In the decade since the end of the Second World War Quebec has discovered and asserted its power. Under the virtual rule of Quebec our country has become increasingly European in character. The recent decision of our Government to side with France, Germany, China, and Russia over the United States, Britain, and Australia over the issue of Iraq can hardly be described as unexpected. It was the natural consequences which have led our country onto a path which has made it one with the continent.
As Ive said, it is hard to blame Quebec alone for all of this. After all, Quebec had never really been integrated into Canada and, as a Province made up mostly of unrepentant Frenchmen, they really had no hope of simply calming sliding into an English-speaking nation. The real culprits here are not the separatists, but the cynical politicians who used separatism to their own ends.
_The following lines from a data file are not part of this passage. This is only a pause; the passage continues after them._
(** X1.  Under a valid configuration no chunk is empty and no chunk is
    longer than [chunk_size]. *)
Theorem chunk_text_chunk_sizes text chunk_size chunk_overlap chunks :
  0 < chunk_size -> 0 <= chunk_overlap < chunk_size ->
  chunk_text text chunk_size chunk_overlap = Some chunks ->
  Forall (fun c => 1 <= len c <= chunk_size) chunks.
Proof.
  intros Hsz Hov. rewrite chunk_text_cases by done. intros [= <-].
  unfold chunk_text_spec.
  destruct (String.eqb_spec text "") as [->|Hne]; [constructor|].
  destruct (Z.leb_spec (len text) chunk_size).
  - repeat constructor; [|done].
    unfold len in *. destruct text; [done|cbn [String.length] in *; lia].
  - apply Forall_fmap, Forall_forall. intros s Hs.
    apply window_starts_elem in Hs as [[k ->] Hlt];
      [|lia|apply len_nonneg].
    apply window_length; [lia|nia].
Qed.

Lemma chunk_text_chunk_sizes_witness :
  Forall (fun c => 1 <= len c <= 4) ["ABCD"; "DEFG"; "GHIJ"; "J"].
Proof.
  apply (chunk_text_chunk_sizes "ABCDEFGHIJ" 4 1); [lia|lia|reflexivity].
Defined.

(** X2.  A text longer than [chunk_size] is cut into
    [ceil(len(text) / (chunk_size - chunk_overlap))] chunks. *)
Theorem chunk_text_count text chunk_size chunk_overlap chunks :
  0 < chunk_size -> 0 <= chunk_overlap < chunk_size ->
  chunk_size < len text ->
  chunk_text text chunk_size chunk_overlap = Some chunks ->
  Z.of_nat (length chunks)
  = (len text + (chunk_size - chunk_overlap) - 1)
    / (chunk_size - chunk_overlap).
Proof.
  intros Hsz Hov Hlong. rewrite chunk_text_cases by done. intros [= <-].
  unfold chunk_text_spec.
  destruct (String.eqb_spec text "") as [->|Hne];
    [unfold len in Hlong; simpl in Hlong; lia|].
  destruct (Z.leb_spec (len text) chunk_size); [lia|].
  unfold window_starts. rewrite !length_fmap, length_seq.
  rewrite Z2Nat.id; [done|]. apply Z.div_pos; lia.
Qed.

Lemma chunk_text_count_witness :
  Z.of_nat (length ["ABCD"; "DEFG"; "GHIJ"; "J"])
  = (len "ABCDEFGHIJ" + (4 - 1) - 1) / (4 - 1).
Proof.
  apply (chunk_text_count "ABCDEFGHIJ" 4 1);
    [lia | lia | vm_compute; reflexivity | reflexivity].
Defined.

(** X3.  Nothing is lost: under a valid configuration every character of
    the text is in a chunk.  Character [p] of the text is character [off]
    of chunk number [k], where [p = off + k * (chunk_size - chunk_overlap)]. *)
Theorem chunk_text_covers text chunk_size chunk_overlap chunks (p : nat) :
  0 < chunk_size -> 0 <= chunk_overlap < chunk_size ->
  chunk_text text chunk_size chunk_overlap = Some chunks ->
  (p < String.length text)%nat ->
  exists (k off : nat) c,
    chunks !! k = Some c /\
    Z.of_nat p = Z.of_nat off + Z.of_nat k * (chunk_size - chunk_overlap) /\
    String.get off c = String.get p text.
Proof.
  intros Hsz Hov. rewrite chunk_text_cases by done. intros [= <-] Hp.
  unfold chunk_text_spec.
  destruct (String.eqb_spec text "") as [->|Hne]; [simpl in Hp; lia|].
  destruct (Z.leb_spec (len text) chunk_size) as [|Hlong].
  - exists 0%nat, p, text. split; [done|]. split; [lia|done].
  - set (step := chunk_size - chunk_overlap).
    assert (0 < step) as Hstep by (unfold step; lia).
    set (q := Z.of_nat p / step).
    assert (0 <= q) as Hq by (apply Z.div_pos; lia).
    assert (q * step <= Z.of_nat p < q * step + step) as Hqp.
    { pose proof (Z.mul_div_le (Z.of_nat p) step Hstep).
      pose proof (Z.mul_succ_div_gt (Z.of_nat p) step Hstep).
      unfold q. lia. }
    assert (Z.of_nat (Z.to_nat q) * step < len text) as Hin
      by (unfold len; lia).
    exists (Z.to_nat q), (Z.to_nat (Z.of_nat p - q * step)),
           (window text chunk_size (Z.of_nat (Z.to_nat q) * step)).
    split; [|split].
    + unfold window_starts. rewrite !list_lookup_fmap, lookup_seq_lt; [done|].
      apply starts_count; [done|apply len_nonneg|done].
    + lia.
    + rewrite window_get; [f_equal; lia|lia|unfold len; lia].
Qed.

Lemma chunk_text_covers_witness :
  exists (k off : nat) c,
    ["ABCD"; "DEFG"; "GHIJ"; "J"] !! k = Some c /\
    Z.of_nat 7 = Z.of_nat off + Z.of_nat k * (4 - 1) /\
    String.get off c = String.get 7 "ABCDEFGHIJ".
Proof.
  apply (chunk_text_covers "ABCDEFGHIJ" 4 1);
    [lia | lia | reflexivity | simpl; lia].
Defined.

Section Reassembly.

Lemma append_empty_r (s : string) : (s +:+ "")%string = s.
Proof.
  induction s as [|c s IH]; [done|].
  change (String c (s +:+ "") = String c s). by f_equal.
Qed.

Lemma substring_none s (n : nat) : substring n 0 s = "".
Proof. revert n. induction s as [|c s IH]; intros [|n]; simpl; done. Qed.

Lemma join_empty_cons x parts : join "" (x :: parts) = (x +:+ join "" parts)%string.
Proof.
  destruct parts as [|y parts]; [symmetry; apply append_empty_r|done].
Qed.

(** With no overlap, the windows from position [k] on spell the rest of
    the text. *)
Lemma windows_spell_suffix text chunk_size :
  0 < chunk_size ->
  forall m k : nat,
    (k + m = Z.to_nat ((len text + chunk_size - 1) / chunk_size))%nat ->
    join "" (window text chunk_size <$>
               ((fun i => Z.of_nat i * chunk_size) <$> seq k m))
    = substring (Z.to_nat (Z.of_nat k * chunk_size))
                (String.length text - Z.to_nat (Z.of_nat k * chunk_size))
                text.
Proof.
  intros Hsz. pose proof (len_nonneg text) as Hlen.
  induction m as [|m IH]; intros k Hk.
  - assert (~ Z.of_nat k * chunk_size < len text) as Hge
      by (rewrite starts_count; lia).
    unfold len in Hge.
    replace (String.length text - _)%nat with 0%nat by lia.
    by rewrite substring_none.
  - assert (Z.of_nat k * chunk_size < len text) as Hlt
      by (apply starts_count; lia).
    cbn [seq fmap list_fmap]. rewrite join_empty_cons.
    change (list_fmap _ _ (window text chunk_size)
              (list_fmap _ _ (fun i => Z.of_nat i * chunk_size) (seq (S k) m)))
      with (window text chunk_size <$>
              ((fun i => Z.of_nat i * chunk_size) <$> seq (S k) m)).
    rewrite IH by lia. unfold window, len in *.
    set (a := Z.to_nat (Z.of_nat k * chunk_size)).
    set (w := Z.to_nat (Z.min (Z.of_nat k * chunk_size + chunk_size)
                              (Z.of_nat (String.length text))
                        - Z.of_nat k * chunk_size)).
    destruct (Z.le_gt_cases (Z.of_nat (S k) * chunk_size)
                            (Z.of_nat (String.length text))) as [Hfull|Hlast].
    + replace (Z.to_nat (Z.of_nat (S k) * chunk_size)) with (a + w)%nat
        by (unfold a, w; lia).
      rewrite substring_split. f_equal. unfold a, w. lia.
    + replace (String.length text - _)%nat with 0%nat by lia.
      rewrite substring_none, append_empty_r. f_equal. unfold a, w. lia.
Qed.
Definition failing_run : Result Graph.AgentState * World unit :=
  Eval vm_compute in
    Graph.invoke failing_ports empty_agent Graph.recursion_limit Graph.router
      (Graph.initial_state "How many orders?" "int") start.

Definition failing_final : Graph.AgentState := Eval vm_compute in final_of failing_run.
Definition failing_world : World unit := Eval vm_compute in snd failing_run.

End Scenarios.

(** * Concrete scenarios for the rest of the code *)

Module MoreScenarios.

Import Retrieval Loader.

(** A directory with one markdown file of three paragraphs and one file
    that is not markdown. *)
Definition kpi_text : string :=
  "# KPIs" +:+ nl +:+ nl +:+ "  AOV is revenue / orders " +:+ nl +:+ nl
  +:+ nl +:+ nl +:+ "Margin" +:+ nl.

Definition docs_dir : list (string * string) :=
  [("kpi.md", kpi_text); ("readme.txt", "not loaded")].

(** A scorer that finds every document equally similar to every query. *)
Definition flat_tfidf (corpus : list string) (_ : string) : list Q :=
  map (fun _ => (1 # 2)%Q) corpus.

(** What [run] returns in the scenario where the SQL executes. *)
Definition result_of (r : Result Graph.RunResult * World unit) : Graph.RunResult :=
  match r with
  | (Ok res, _) => res
  | (Raise _, _) =>
      {| Graph.res_final_answer := AnsNone; Graph.res_sql := EmptyString;
         Graph.res_confidence := 0%Q; Graph.res_explanation := EmptyString;
         Graph.res_citations := []; Graph.res_trace := [] |}
  end.


Definition failing_result : Graph.RunResult :=
  Eval vm_compute in
    result_of (Graph.run Scenarios.failing_ports Scenarios.empty_agent
                 "How many orders?" "int" Scenarios.start).

(** A batch of two questions, put to the agent whose SQL never executes;
    [str(e)] is not looked at. *)
Definition two_questions : list Batch.Question :=
  [{| Batch.q_id := JStr "q1"; Batch.q_question := "How many orders?";
      Batch.q_format_hint := Some "int" |};
   {| Batch.q_id := JStr "q2"; Batch.q_question := "Which category sells best?";
      Batch.q_format_hint := None |}].

Definition no_text (_ : exn) : string := "error".

Definition two_lines : list Batch.Output :=
  Eval vm_compute in
    fst (Batch.process_batch Scenarios.failing_ports Scenarios.empty_agent no_text
           two_questions Scenarios.start).




(** A console that prints every message. *)
Definition quiet_console (_ : Batch.Message) : option exn := None.

(** A console that finds a closing tag without its opening tag in an
    answer that holds one, and in the text of the exception, which quotes
    the tag. *)
Definition markup_console (m : Batch.Message) : option exn :=
  match m with
  | Batch.MsgAnswer (AnsStr s) =>
      if Text.contains "[/" s then Some MarkupError else None
  | Batch.MsgError MarkupError => Some MarkupError
  | _ => None
  end.

(** The model ends its answer with the tag of its prompt format. *)
Definition tagged_ports : Ports unit :=
  Scenarios.scripted "sql" "SELECT COUNT(*) FROM Orders" "SELECT COUNT(*) FROM Orders"
    Scenarios.one_order "830 orders [/INST]".

Definition text_questions : list Batch.Question :=
  [{| Batch.q_id := JStr "q1"; Batch.q_question := "Which category sells best?";
      Batch.q_format_hint := None |};
   {| Batch.q_id := JStr "q2"; Batch.q_question := "How many orders?";
      Batch.q_format_hint := Some "int" |}].

(** A database that holds a picture. *)
Definition one_picture (_ : string) : SqliteTool.Outcome :=
  SqliteTool.Fetched (Some ["Picture"]) [[SqlBlob "GIF89a"]].

Definition picture_ports : Ports unit :=
  Scenarios.scripted "sql" "SELECT Picture FROM Categories"
    "SELECT Picture FROM Categories" one_picture "a picture".

End MoreScenarios.

(** * Properties *)

(** ** The document ranker *)

Module RetrievalFacts.

Import Retrieval.

Lemma rmap_ok {A B} (f : A -> Result B) (g : A -> B) (l : list A) :
  (forall a, a ∈ l -> f a = Ok (g a)) -> rmap f l = Ok (map g l).
Proof.
  induction l as [|a l IH]; intros Hf; [reflexivity|].
  simpl. rewrite Hf by left. simpl.
  rewrite IH; [reflexivity|]. intros b Hb. apply Hf. by right.
Qed.

Lemma rmap_Forall2 {A B} (f : A -> Result B) (l : list A) (bs : list B) :
  rmap f l = Ok bs -> Forall2 (fun a b => f a = Ok b) l bs.
Proof.
  revert bs. induction l as [|a l IH]; intros bs H; simpl in H.
  - inversion H. constructor.
  - destruct (f a) as [b|e] eqn:Ha; simpl in H; [|discriminate].
    destruct (rmap f l) as [bs'|e] eqn:Hl; simpl in H; [|discriminate].
    inversion H; subst. constructor; auto.
Qed.

(** *** [argsort] sorts, and keeps equal similarities in index order *)

Lemma insert_by_perm sims i l : insert_by sims i l ≡ₚ i :: l.
Proof.
  induction l as [|j l IH]; simpl; [done|].
  destruct (Qle_bool _ _); [done|].
  rewrite IH. apply Permutation_swap.
Qed.

Lemma insert_all_perm sims l : foldr (insert_by sims) [] l ≡ₚ l.
Proof.
  induction l as [|i l IH]; simpl; [done|].
  rewrite insert_by_perm. by rewrite IH.
Qed.

Lemma argsort_perm sims : argsort sims ≡ₚ seq 0 (length sims).
Proof. apply insert_all_perm. Qed.

Lemma argsort_length sims : length (argsort sims) = length sims.
Proof. rewrite argsort_perm. apply length_seq. Qed.

Lemma ranks_before_trans sims i j k :
  ranks_before sims i j -> ranks_before sims j k -> ranks_before sims i k.
Proof.
  unfold ranks_before. intros [H1|[H1 L1]] [H2|[H2 L2]].
  - left. lra.
  - left. lra.
  - left. lra.
  - right. split; [lra | lia].
Qed.

Lemma insert_by_sorted sims i l :
  StronglySorted (ranks_before sims) l ->
  Forall (fun j => (i < j)%nat) l ->
  StronglySorted (ranks_before sims) (insert_by sims i l).
Proof.
  induction l as [|j l IH]; intros Hs Hlt; simpl.
  - repeat constructor.
  - apply StronglySorted_cons in Hs as [Hj Hs].
    apply Forall_cons in Hlt as [Hij Hlt].
    destruct (Qle_bool (key sims i) (key sims j)) eqn:Hle.
    + apply Qle_bool_iff in Hle.
      assert (Hi : ranks_before sims i j).
      { destruct (Qlt_le_dec (key sims i) (key sims j)) as [Hlt'|Hge].
        - by left.
        - right. split; [lra | done]. }
      apply StronglySorted_cons. split.
      * constructor; [done|].
        eapply Forall_impl; [exact Hj|].
        intros k Hk. eapply ranks_before_trans; eauto.
      * apply StronglySorted_cons. done.
    + assert (Hji : ranks_before sims j i).
      { left. apply Qnot_le_lt. intros Hc. apply Qle_bool_iff in Hc. congruence. }
      apply StronglySorted_cons. split.
      * rewrite insert_by_perm. constructor; done.
      * apply IH; done.
Qed.

Lemma insert_all_sorted sims start n :
  StronglySorted (ranks_before sims) (foldr (insert_by sims) [] (seq start n)).
Proof.
  revert start. induction n as [|n IH]; intros start; simpl.
  - constructor.
  - apply insert_by_sorted; [apply IH|].
    rewrite insert_all_perm. apply Forall_forall.
    intros j Hj. apply elem_of_seq in Hj. lia.
Qed.

Lemma argsort_sorted sims : StronglySorted (ranks_before sims) (argsort sims).
Proof. apply insert_all_sorted. Qed.

Lemma argsort_NoDup sims : NoDup (argsort sims).
Proof. rewrite argsort_perm. apply NoDup_seq. Qed.

Lemma argsort_bound sims i : i ∈ argsort sims <-> (i < length sims)%nat.
Proof. rewrite argsort_perm, elem_of_seq. lia. Qed.

(** *** The slice and the reversal *)

Lemma slice_from_drop {A} (a : list A) top_k :
  slice_from (- top_k) a = drop (skipped (length a) top_k) a.
Proof.
  unfold slice_from, skipped.
  replace (Z.of_nat (length a) + - top_k) with (Z.of_nat (length a) - top_k) by lia.
  reflexivity.
Qed.

Lemma skipped_count n top_k : (n - skipped n top_k)%nat = top_count n top_k.
Proof.
  unfold skipped, top_count.
  destruct (Z.ltb_spec (- top_k) 0), (Z.eqb_spec top_k 0), (Z.ltb_spec 0 top_k); lia.
Qed.

Lemma top_indices_length sims top_k :
  length (top_indices sims top_k) = top_count (length sims) top_k.
Proof.
  unfold top_indices, top_indices_by. rewrite length_reverse, slice_from_drop, length_drop.
  rewrite argsort_length. apply skipped_count.
Qed.

Lemma top_indices_split sims top_k :
  argsort sims =
    take (skipped (length sims) top_k) (argsort sims)
    ++ reverse (top_indices sims top_k).
Proof.
  unfold top_indices, top_indices_by. rewrite reverse_involutive, slice_from_drop.
  rewrite argsort_length. symmetry. apply take_drop.
Qed.

Lemma top_indices_bound sims top_k i :
  i ∈ top_indices sims top_k -> (i < length sims)%nat.
Proof.
  intros Hi. apply argsort_bound. rewrite (top_indices_split sims top_k).
  apply elem_of_app. right. by rewrite elem_of_reverse.
Qed.

Lemma top_indices_NoDup sims top_k : NoDup (top_indices sims top_k).
Proof.
  pose proof (argsort_NoDup sims) as H.
  rewrite (top_indices_split sims top_k) in H.
  apply NoDup_app in H as (_ & _ & H).
  eapply NoDup_Permutation_proper; [|exact H]. by rewrite reverse_Permutation.
Qed.

Lemma StronglySorted_reverse {A} (R : relation A) (l : list A) :
  StronglySorted R l -> StronglySorted (flip R) (reverse l).
Proof.
  induction 1 as [|x l Hs IH Hx]; [constructor|].
  rewrite reverse_cons. apply StronglySorted_app. split_and!.
  - intros a b Ha Hb. apply list_elem_of_singleton in Hb as ->.
    rewrite elem_of_reverse in Ha. unfold flip.
    exact (proj1 (Forall_forall _ _) Hx a Ha).
  - done.
  - repeat constructor.
Qed.

Lemma top_indices_sorted sims top_k :
  StronglySorted (flip (ranks_before sims)) (top_indices sims top_k).
Proof.
  pose proof (argsort_sorted sims) as H.
  rewrite (top_indices_split sims top_k) in H.
  apply StronglySorted_app_1_r in H.
  apply StronglySorted_reverse in H. by rewrite reverse_involutive in H.
Qed.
Quebec either should have been forced to stay or made to go. Having Quebec remain within Confederation while continuously using the threat of separation to blackmail the rest of the country has created an intolerable situation whereby most of our important policies are dictated to us by people who wish to be a foreign country and by people desperate to keep a foreign country within Canada.
It is both the Tories and the Liberals who are at fault for this. The Tories thought that they could govern by appealing to separatist sentiment without embracing it. As a result of this they were morally corrupted to the point where they were willing to push upon Canadians a constitution which would have forever given Quebec an unequally strong position within the nation. The Liberals, on the other hand, have used separatism as a club to bludgeon much of English Canada into submission by convincing them that, if they do not support the policies that they seek to adopt, the apocalypse will occur. As the inevitable result of decades of this much of English Canada has transformed to a point whereby it has become a willing auxiliary of Quebec- willing to accept abominable policies in the belief that any point is worth conceding to keep Quebec in Canada.
Canada is no longer a real nation. Ask a Canadian to define our national identity and the best things they will be able to come up with are Medicare and anti-American slogans. Our politicians busy themselves rearranging the chairs on the deck as the ship sinks. Can we save Canada? Should we?
These are questions which are particularly significant to those of us in the West. We, after all, pay the most for confederation and get the least from it. Why should we pay a vast portion of our incomes for the privilege of being ruled from what is, essentially, a foreign land? These are questions which will have to be answered, and soon.
Hand 'em each a white flag, an exit visa, and a pound (er, excuse me, a half-kilo) of Roquefort.